Friday, September 14, 2007

Ford and JWT blur the line between marketing and research

"This is a marketing research project, and you won't be marketed to as a result of this project. And we won't use your image or words to market anything."

We say this, or words to this effect, at the beginning each and every focus group we do. Words like this appear somewhere in the recruiting script of every quant survey we do. We live by these words. And we're not the only ones -- the "church and state separation" between interviewing people for research and interviewing people to solicit marketing endorsements is a wide gap that's observed by most ethical agencies, and spelled out in the standards and ethics statements of groups such as CASRO (Council of American Survey Research Organizations).

Apparently the folks at Ford and JWT did not get that memo about the ethics of market research. A couple of weeks ago the Ford "Swap My Ride" campaign launched, complete with testimonials solicited under the guide of marketing research:

"In New York, Miami, Los Angeles and Dallas, its advertising agency, JWT, had workers pretend to be from a fake market-research firm, track down owners of cars made by Toyota Motor Corp., Honda Motor Co. and other competitors, and ask them to drive new Ford models for a supposedly impartial weeklong test." (from the Wall Street Journal, sub reqd)

Not only did JWT gather and film the research "respondents" under a ruse, they *never* told some what was really going on. Again, from the Sept. 14 Wall Street Journal article:

"Reached yesterday, Mr. Campos [one of the participants] was surprised to learn In-Home Test Drive Experience isn't a real company and was linked to Ford. 'I had no idea,' he said. He added it doesn't change his high opinion of the Focus, but that it would be better for the company to be 'more straight-forward.' "

The WSJ calls this an "aggressive marketing tactic" and seems to suggest that Ford has no choice, as the quality perception of American cars is so low among buyers of foreign (especially Japanese) cars that it's virtually impossible to get past that perceptual screen and get people to really "see" the cars and the quality improvements that have been made over the years.

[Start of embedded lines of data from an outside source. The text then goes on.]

(** * vector-db: the HNSW index and the database facade

    A shallow embedding of [internal/types.go], [internal/errors.go],
    [internal/distance.go], [internal/hnsw.go] and [internal/database.go],
    followed by the properties of the specification that were checked
    against it.

    Conventions.
    - A Go [int] is a [Z]; where the source can overflow the 64-bit range
      the wrap-around is written out ([int_add]).  Levels of the graph are
      produced by [getRandomLevel] only and are natural numbers.
    - A [float32] is a value of an abstract carrier [F] with the comparison
      [flt] and the negation [fneg]; the distance kernel of
      [internal/distance.go] is the parameter [CalculateDistance].
    - A finite [float64] (the level multiplier, the draws of the random
      source, the numbers of a JSON document) is the rational it denotes.
    - [map[string]bool] used as a set is a [gset string]; the other maps are
      [gmap]s.  The order in which [range] walks a map is the parameter
      [iter].
    - [*HNSWNode] is an optional address ([None] is [nil]) into the store
      [mem] of node objects, so that two references to one node see the same
      connections.
    - A run-time panic (nil dereference, index out of range, bad slice
      bounds, failed type assertion) is an outcome of its own. *)

From stdpp Require Import base gmap sets list strings.
From Stdlib Require Import ZArith QArith Qround Reals Lra Lia Sorted.
Close Scope R_scope.
Close Scope Q_scope.
Close Scope Z_scope.

Set Warnings "-register-all".

(** ** Go integers, slices and conversions *)

Definition int64_wrap (z : Z) : Z := ((z + 2 ^ 63) mod 2 ^ 64 - 2 ^ 63)%Z.

Definition int_add (a b : Z) : Z := int64_wrap (a + b).

Definition len {A} (l : list A) : Z := Z.of_nat (length l).

(** [s[lo:hi]] for a slice whose capacity equals its length: a panic
    ([None]) unless [0 <= lo <= hi <= len s]. *)
Definition slice {A} (s : list A) (lo hi : Z) : option (list A) :=
  if ((0 <=? lo) && (lo <=? hi) && (hi <=? len s))%Z
  then Some (take (Z.to_nat (hi - lo)) (drop (Z.to_nat lo) s))
  else None.

(** [int(x)] on a float64: truncation toward zero. *)
Definition Qtrunc (q : Q) : Z := Z.quot (Qnum q) (Zpos (Qden q)).

Definition Qmax (a b : Q) : Q := if Qle_bool b a then a else b.

Definition Qlt_bool (a b : Q) : bool := negb (Qle_bool b a).
(** * table_all_reml: REML report tabulation

    A shallow embedding of [scripts/table_all_reml.py] and the properties of
    its filename decoder, its report parser and its driver.

    Python [str] values are modelled as [string]; a character is a code point
    below 256.  The builtin [float] is a parameter of the parser (its
    rounding to binary64 is not part of the model): it either returns a
    number or raises [ValueError], which is [None] here. *)

From Stdlib Require Import String Ascii List Bool Arith ZArith Lia.
From Stdlib Require Import Numbers.DecimalString.
From stdpp Require Import base option list strings gmap sorting.

Local Open Scope string_scope.
Local Open Scope Z_scope.
Local Open Scope list_scope.

(** ** Python string primitives *)

Module Py.

(** [str.isspace] on one character: the code points below 256 that
    Unicode classifies as white space. *)
Definition isspace (c : ascii) : bool :=
  let n := N_of_ascii c in
  (((9 <=? n) && (n <=? 13)) || ((28 <=? n) && (n <=? 32))
   || (n =? 133) || (n =? 160))%N.

Fixpoint lstrip (s : string) : string :=
  match s with
  | "" => ""
  | String c s' => if isspace c then lstrip s' else s
  end.

Fixpoint rstrip (s : string) : string :=
  match s with
  | "" => ""
  | String c s' =>
      match rstrip s' with
      | "" => if isspace c then "" else String c ""
      | r => String c r
      end
  end.

(** [s.strip()] *)
Definition strip (s : string) : string := rstrip (lstrip s).

(** The token being read by [split_go], most recent character first. *)
Definition flush (cur : list ascii) : list string :=
  match cur with
  | [] => []
  | _ => [string_of_list_ascii (rev cur)]
  end.

Fixpoint split_go (cur : list ascii) (s : string) : list string :=
  match s with
  | "" => flush cur
  | String c s' =>
      if isspace c then flush cur ++ split_go [] s'
      else split_go (c :: cur) s'
  end.

(** [s.split()]: the maximal runs of non-space characters. *)
Definition split (s : string) : list string := split_go [] s.

(** [s.startswith(p)] *)
Definition startswith (s p : string) : bool := String.prefix p s.

Fixpoint rfind_from (c : ascii) (s : string) (i last : Z) : Z :=
  match s with
  | "" => last
  | String a s' =>
      rfind_from c s' (i + 1) (if Ascii.eqb a c then i else last)
  end.

(** [s.rfind(c)] for a one-character [c]: the last index, or -1. *)
Definition rfind (c : ascii) (s : string) : Z := rfind_from c s 0 (-1).

Fixpoint drop (n : nat) (s : string) : string :=
  match n, s with
  | S k, String _ s' => drop k s'
  | _, _ => s
  end.

Fixpoint take (n : nat) (s : string) : string :=
  match n, s with
  | S k, String c s' => String c (take k s')
  | _, _ => ""
  end.

(** [s[i:]] and [s[:i]] for an index [0 <= i]. *)
Definition slice_from (s : string) (i : Z) : string := drop (Z.to_nat i) s.
Definition slice_to (s : string) (i : Z) : string := take (Z.to_nat i) s.

(** [posixpath.basename]: [i = p.rfind('/') + 1; return p[i:]]. *)
Definition basename (p : string) : string :=
  let i := rfind "/" p + 1 in
  slice_from p i.

(** [replace_go old new skip s]: [skip] characters of a matched occurrence
    of [old] are still to be dropped. *)
Fixpoint replace_go (old new : string) (skip : nat) (s : string) : string :=
  match s with
  | "" => ""
  | String c s' =>
      match skip with
      | S k => replace_go old new k s'
      | O =>
          if String.prefix old s
          then new +:+ replace_go old new (String.length old - 1) s'
          else String c (replace_go old new 0 s')
      end
  end.

(** [s.replace(old, new)] for a non-empty [old]: every occurrence, left to
    right, without overlap. *)
Definition replace (old new s : string) : string := replace_go old new 0 s.

(** [s.rsplit(sep, 1)] for a one-character [sep]. *)
Definition rsplit1 (sep : ascii) (s : string) : list string :=
  let j := rfind sep s in
  if j <? 0 then [s] else [slice_to s j; slice_from s (j + 1)].

Fixpoint has_char (c : ascii) (s : string) : bool :=
  match s with
  | "" => false
  | String a s' => Ascii.eqb a c || has_char c s'
  end.

(** [old in s] *)
Fixpoint occurs (old s : string) : bool :=
  String.prefix old s
  || match s with
     | "" => false
     | String _ s' => occurs old s'
     end.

“We wanted raw, unbiased opinions,” said Toby Barlow, co-president and executive creative director at JWT Team Detroit, Ford’s longtime creative shop. “We didn’t want them to think they were in a TV commercial. We needed a trick to get real objectivity and honest responses.” (from The New York Times, sub reqd)

They wanted honest responses, so they had to lie to get them? If people didn't know that their video was going to be used, I wonder if they told them that their words and images were going to end up on this Ford website?

This is a story that's just now starting to throw off a backlash (see here and here). I predict that the backlash will grow. In the end all that will have happened is that once again those of us who are actually practicing market research according to ethical guidelines will again have to defend our industry to consumers who are quite rightly skeptical. And Ford will simply come off looking desperate. People, this is not how social media works. The point of consumer-generated media is that you let the consumers generate the media, not trick them into starring in media that you generate.

2 comments:

Paul Janowitz said...
This comment has been removed by a blog administrator.
Paul Janowitz said...

I guess sometimes it is too much to take the time and expertise to do research and use that to develop better products and/or campaigns that would actually engage consumers in a meaningful way? The great polling firms and researchers that have helped make market research and respected social science and tool for everything from employee management to product development (think Gallup for the best example - I used to work there and love them still) made this happen by respecting it as a science and the distinction between research and marketing that you metion Renee.

Companies that have done their research properly and used it to develop their products and campaigns are in a signifigantly different position than Ford and JWT. Who are one of these companies? Well, they would be Toyota - who just took over as the leader in the industry by sales volume and leads in quality and customer satisfaction in about every survey out there. (Again, a caveat - I worked on the Toyota customer research and Toyota Univerisity programs while at Gallup) Toyota takes customer feedback and employee feedback to heart. They build better products, facotries and employee engagement as a result. Detroit does not need to be desperate (I drive a Chevy and love it) - all they need to do is listen genuinely.